The two most common ribbon designs are (1) magnets form ribbon gap; and (2) iron pole pieces form ribbon gap. Due to the brittle nature of magnets from high temperatures used in formation, most magnets have slightly irregular surfaces and will vary slightly in thickness across samples. Hence, machining iron pole pieces with adjustments to set the gap offers the tightest gap tolerance. Since iron saturates around 1.7T, using iron pole pieces to set the ribbon gap with todays super NdFeB magnets can limit the maximum magnetic field in the gap to a lower level than the topology where the magnets face each other to create the ribbon gap. If you look at Dhenry's ribbon pictures in this thread you can see how irregular the magnet edges are relative to machined steel.
There are design methods to reduce gap distortion when super tight tolerances cannot be achieved, but these are typically manufacturing secrets.
Below is the text from patent 4,580,014 that I think gl was referencing.

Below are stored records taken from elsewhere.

(* ===== verification/Fixture.v ===== *)
(** * The socket fixture of the benchmarks (benches/src/loopback.rs, Fixture)

    [round_trip]: copies of a frame pushed through a shard over real sockets and
    counted as they come back.  Starting the shard is [Shard], with the
    configuration the fixture writes for it, and is not repeated here. *)

From S2P Require Import Prelude Bytes Wire Tx Socket Shard Pktgen.

Local Open Scope Z_scope.

Section fixture.
Context `{HA : Addr A} `{HS : !Udp A K}.

(** The fields [round_trip] uses. *)
Record Fixture := { fx_ingress : K; fx_egress : K; fx_shard_addr : A; fx_seq : u32 }.

(** One copy, behind a header of its own. *)
Definition stage_copy (frame : bytes) (st : u32 * bytes) : u32 * bytes :=
  let hdr := encode {| hdr_ingress_vport := U16 0; hdr_seq := Seq_new st.1; hdr_ts_us := U32 0 |} in
  (U32 (uv st.1 + 1), st.2 ++ hdr ++ frame).

Definition stage_copies (frame : bytes) (count : nat) (seq : u32) : u32 * bytes :=
  Nat.iter count (stage_copy frame) (seq, []).

Definition per_write (segment : nat) : nat := ((Z.to_nat GSO_MAX_BYTES / segment) `max` 1)%nat.

(** [slice::chunks]: [n] at a time, then what is left. *)
Definition slice_chunks (n : nat) (l : bytes) : list bytes := gso_split (length l) n l.

Definition chunk_write (dest : A) (segment : nat) (chunk : bytes) : Transmit A := {|
  destination := dest; contents := chunk;
  segment_size := if (1 <? div_ceil (length chunk) segment)%nat then Some segment else None;
|}.

(** What one [round_trip] writes. *)
Definition writes (frame scratch : bytes) (fx : Fixture) : list (Transmit A) :=
  let segment := (OVERLAY_HDR_LEN + length frame)%nat in
  chunk_write (fx_shard_addr fx) segment <$> slice_chunks (per_write segment * segment) scratch.

(** [false] is the panic of [expect("send")]. *)
Fixpoint send_all (ts : list (Transmit A)) (s : K) : K * bool :=
  match ts with
  | [] => (s, true)
  | t :: ts => match fabric_send t s with (s, Ok _) => send_all ts s | (s, Err _) => (s, false) end
  end.

(** The frames of a read. *)
Definition recovered (meta : RecvMeta A) : nat :=
  let stride := if (rm_stride meta =? 0)%nat then rm_len meta else rm_stride meta in
  div_ceil (rm_len meta) (stride `max` 1).

(** The reading loop, of as many turns as the deadline leaves. *)
Fixpoint recover (turns count received : nat) (s : K) : K * nat :=
  match turns with
  | O => (s, received)
  | S turns =>
      if (received <? count)%nat then
        match fabric_recv s with
        | (s, Err _) => recover turns count received s
        | (s, Ok reads) => recover turns count (received + sum_list (recovered <$> (take 1 reads).*2)) s
        end
      else (s, received)
  end.

(** [Fixture::round_trip]; [None] is a panic. *)
Definition round_trip (turns : nat) (frame : bytes) (count : nat) (fx : Fixture) : option (Fixture * nat) :=
  let '(seq, scratch) := stage_copies frame count (fx_seq fx) in
  match send_all (writes frame scratch fx) (fx_ingress fx) with
  | (_, false) => None
  | (ingress, true) =>
      let '(egress, n) := recover turns count 0 (fx_egress fx) in
      Some ({| fx_ingress := ingress; fx_egress := egress; fx_shard_addr := fx_shard_addr fx; fx_seq := seq |}, n)
  end.

(** ** What is written *)

Definition copy (frame : bytes) (seq : Z) : bytes :=
  encode {| hdr_ingress_vport := U16 0; hdr_seq := Seq_new (U32 seq); hdr_ts_us := U32 0 |} ++ frame.

Lemma length_copy frame n : length (copy frame n) = (OVERLAY_HDR_LEN + length frame)%nat.
Proof. unfold copy. by rewrite length_app, length_encode. Qed.

Lemma stage_copies_spec frame count n :
  stage_copies frame count (U32 n) =
    (U32 (n + Z.of_nat count), concat ((fun k => copy frame (n + Z.of_nat k)) <$> seq 0 count)).
Proof.
  induction count as [| count IH].
  - unfold stage_copies. cbn. by rewrite Z.add_0_r.
  - unfold stage_copies in *. rewrite Nat.iter_succ, IH, seq_S, fmap_app, concat_app. unfold stage_copy. cbn [fst snd]. f_equal.
    + apply uint_eq. rewrite !uv_of, Zplus_mod_idemp_l. f_equal. lia.
    + cbn. by rewrite app_nil_r.
Qed.

Lemma chunk_write_cuts dest segment (g : list bytes) :
  (0 < segment)%nat -> g <> [] -> Forall (fun s => length s = segment) g ->
  cut (chunk_write dest segment (concat g)) = g.
Proof.
  intros Hs Hne Hg. unfold cut, chunk_write. cbn [segment_size contents].
  rewrite (length_concat_uniform g segment Hg), div_ceil_mul by done. destruct (Nat.ltb_spec 1 (length g)) as [H1 | H1].
  - apply gso_split_concat; [| by eapply Forall_impl; [exact Hg |]; intros s ->; lia | nia].
    exists (length g - 1)%nat, segment. split; [| lia].
    assert (length <$> g = replicate (length g) segment) as -> by (clear -Hg; induction Hg as [| s g H _ IH]; [done |]; cbn; by rewrite H, IH).
    replace (length g) with (length g - 1 + 1)%nat at 1 by lia. by rewrite replicate_add.
  - destruct g as [| s [| s' g]]; [done | cbn; by rewrite app_nil_r | cbn in H1; lia].
Qed.

Lemma chunks_cut dest segment m : (0 < segment)%nat -> (0 < m)%nat -> forall fuel (g : list bytes),
  Forall (fun s => length s = segment) g -> (length g <= fuel)%nat ->
  let ts := chunk_write dest segment <$> gso_split fuel (m * segment) (concat g) in
  ts ≫= cut = g /\ Forall (fun t => (length (contents t) <= m * segment)%nat) ts.
Proof.
  intros Hs Hm. induction fuel as [| fuel IH]; intros g Hg Hf; [by destruct g; [| cbn in Hf; lia] |].
  destruct (decide (g = [])) as [-> | Hne]; [done |].
  pose proof (length_concat_uniform g segment Hg) as Hl.
  assert (concat g = concat (take m g) ++ concat (drop m g)) as E by (by rewrite <- concat_app, take_drop).
  assert (Forall (fun s => length s = segment) (take m g)) as Ht by (by apply Forall_take).
  pose proof (length_concat_uniform (take m g) segment Ht) as Hlt. rewrite length_take in Hlt.
  assert (0 < length g)%nat by (destruct g; [done | cbn; lia]).
  assert (take (m * segment) (concat g) = concat (take m g) /\ drop (m * segment) (concat g) = concat (drop m g)) as [E1 E2].
  { destruct (decide (m <= length g)%nat).
    - rewrite E. split; [apply take_app_length' | apply drop_app_length']; rewrite Hlt; f_equal; lia.
    - rewrite (take_ge g), (drop_ge g) by lia. split; [apply take_ge | apply drop_ge]; rewrite Hl; nia. }
  cbn [gso_split]. destruct (concat g) as [| b bs] eqn:Ec; [cbn in Hl; nia |]. rewrite E1, E2.
  destruct (IH (drop m g) ltac:(by apply Forall_drop) ltac:(rewrite length_drop; lia)) as [I1 I2].
  cbn zeta. rewrite fmap_cons, bind_cons, I1, chunk_write_cuts; [| done | | done].
  - split; [apply take_drop |]. constructor; [| exact I2]. cbn [contents chunk_write]. rewrite Hlt. nia.
  - intros Hn. apply (f_equal length) in Hn. rewrite length_take in Hn. cbn in Hn. lia.
Qed.

(** Cut as the kernel cuts them, the writes of a [round_trip] are the copies in
    order, numbered on from where the last one stopped, and none is longer than
    a segmented write carries unless a single copy is. *)
Theorem round_trip_writes_copies (frame : bytes) (count : nat) (n : Z) ingress egress dest :
  let '(seq', scratch) := stage_copies frame count (U32 n) in
  let ts := writes frame scratch {| fx_ingress := ingress; fx_egress := egress; fx_shard_addr := dest; fx_seq := U32 n |} in
  seq' = U32 (n + Z.of_nat count) /\
  ts ≫= cut = (fun k => copy frame (n + Z.of_nat k)) <$> seq 0 count /\
  Forall (fun t => (length (contents t) <= Z.to_nat GSO_MAX_BYTES `max` (OVERLAY_HDR_LEN + length frame))%nat) ts.
Proof.
  rewrite stage_copies_spec. cbn zeta. split; [done |].
  set (g := (fun k => copy frame (n + Z.of_nat k)) <$> seq 0 count). unfold writes. cbn [fx_shard_addr].
  set (segment := (OVERLAY_HDR_LEN + length frame)%nat). assert (0 < segment)%nat as Hs by (unfold segment, OVERLAY_HDR_LEN; lia).
  assert (Forall (fun s => length s = segment) g) as Hg by (apply Forall_forall; intros s (k & -> & _)%list_elem_of_fmap; apply length_copy).
  assert (length g <= length (concat g))%nat as Hl by (rewrite (length_concat_uniform g segment Hg); pose proof (Nat.mul_le_mono_l 1 segment (length g) Hs); lia).
  destruct (chunks_cut dest segment (per_write segment) Hs ltac:(unfold per_write; lia) (length (concat g)) g Hg Hl) as [H1 H2].
  split; [exact H1 |]. eapply Forall_impl; [exact H2 |]. intros t Ht. etransitivity; [exact Ht |]. unfold per_write.
  pose proof (Nat.Div0.mul_div_le (Z.to_nat GSO_MAX_BYTES) segment). revert H. clear. generalize (Z.to_nat GSO_MAX_BYTES). clearbody segment.
  intros m. destruct (Nat.max_spec (m / segment) 1) as [[_ ->] | [_ ->]]; lia.
Qed.

(** The loop stops for having recovered enough, or at the deadline. *)
Lemma recover_enough turns count : forall received s,
  (received <= (recover turns count received s).2)%nat /\
  ((recover turns count received s).2 < count -> forall more, recover (turns + more) count received s =
     recover more count (recover turns count received s).2 (recover turns count received s).1)%nat.
Proof.
  induction turns as [| turns IH]; intros received s; cbn [recover Nat.add]; [done |].
  destruct (Nat.ltb_spec received count) as [H | H]; [| cbn; lia].
  destruct (fabric_recv s) as [s' [reads | e]]; [| apply IH].
  destruct (IH (received + sum_list (recovered <$> (take 1 reads).*2))%nat s') as [H1 H2]. split; [lia | exact H2].
Qed.
End fixture.

(** [per_write] has no bound on the number of segments: more than 64 short frames
    make a write the socket's own limit forbids. *)
Module Bench.
#[local] Existing Instances Sample.addr Sample.kernel.

Lemma round_trip_overfills_a_write :
  let frame := replicate 60 (U8 0) in
  let fx := {| fx_ingress := tt; fx_egress := tt; fx_shard_addr := "b"; fx_seq := U32 0 |} in
  (fun t => length (cut t)) <$> writes frame (stage_copies frame 65 (U32 0)).2 fx = [65%nat] /\
  max_gso_segments (caps tt) = 64%nat.
Proof. split; vm_compute; reflexivity. Qed.
End Bench.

""One of the distortion factors that limits ribbon loudspeaker performance is air flow leakage through the clearance between the longitudinally extending edges of the ribbon and pole faces establishing the magnetic field. As the ribbon moves in response to electromagnetic forces in the course of its vibrations perpendicular to the plane defined by its surface, air leaks past the edges of the ribbon in response to the pressure difference set up by the forces on the ribbon. If the leakage flow were a linear function of the pressure difference across the edges of the ribbon, the effect of such leakage would merely be to linearly increase the amplitude of ribbon vibration. However, the airflow changes suddenly from laminar to turbulent flow at relatively low and ill-defined pressure differences. Both turbulent flow and the transition are highly nonlinear with respect to pressure, and result in nonlinear distortion of the ribbon vibration amplitude which is particularly strong at the low end of ribbon speaker’s frequency range. In practice, a clearance of about 1% of ribbon width or 5 mils for a ½ inch wide ribbon gives rise to approximately 10 to 15% third harmonic distortion whereas a clearance of about 0.1% yields 0.1 to 0.2% distortion. ""
The two most common ribbon designs are (1) magnets form ribbon gap; and (2) iron pole pieces form ribbon gap. Due to the brittle nature of magnets from high temperatures used in formation, most magnets have slightly irregular surfaces and will vary slightly in thickness across samples. Hence, machining iron pole pieces with adjustments to set the gap offers the tightest gap tolerance. Since iron saturates around 1.7T, using iron pole pieces to set the ribbon gap with todays super NdFeB magnets can limit the maximum magnetic field in the gap to a lower level than the topology where the magnets face each other to create the ribbon gap. If you look at Dhenry's ribbon pictures in this thread you can see how irregular the magnet edges are relative to machined steel.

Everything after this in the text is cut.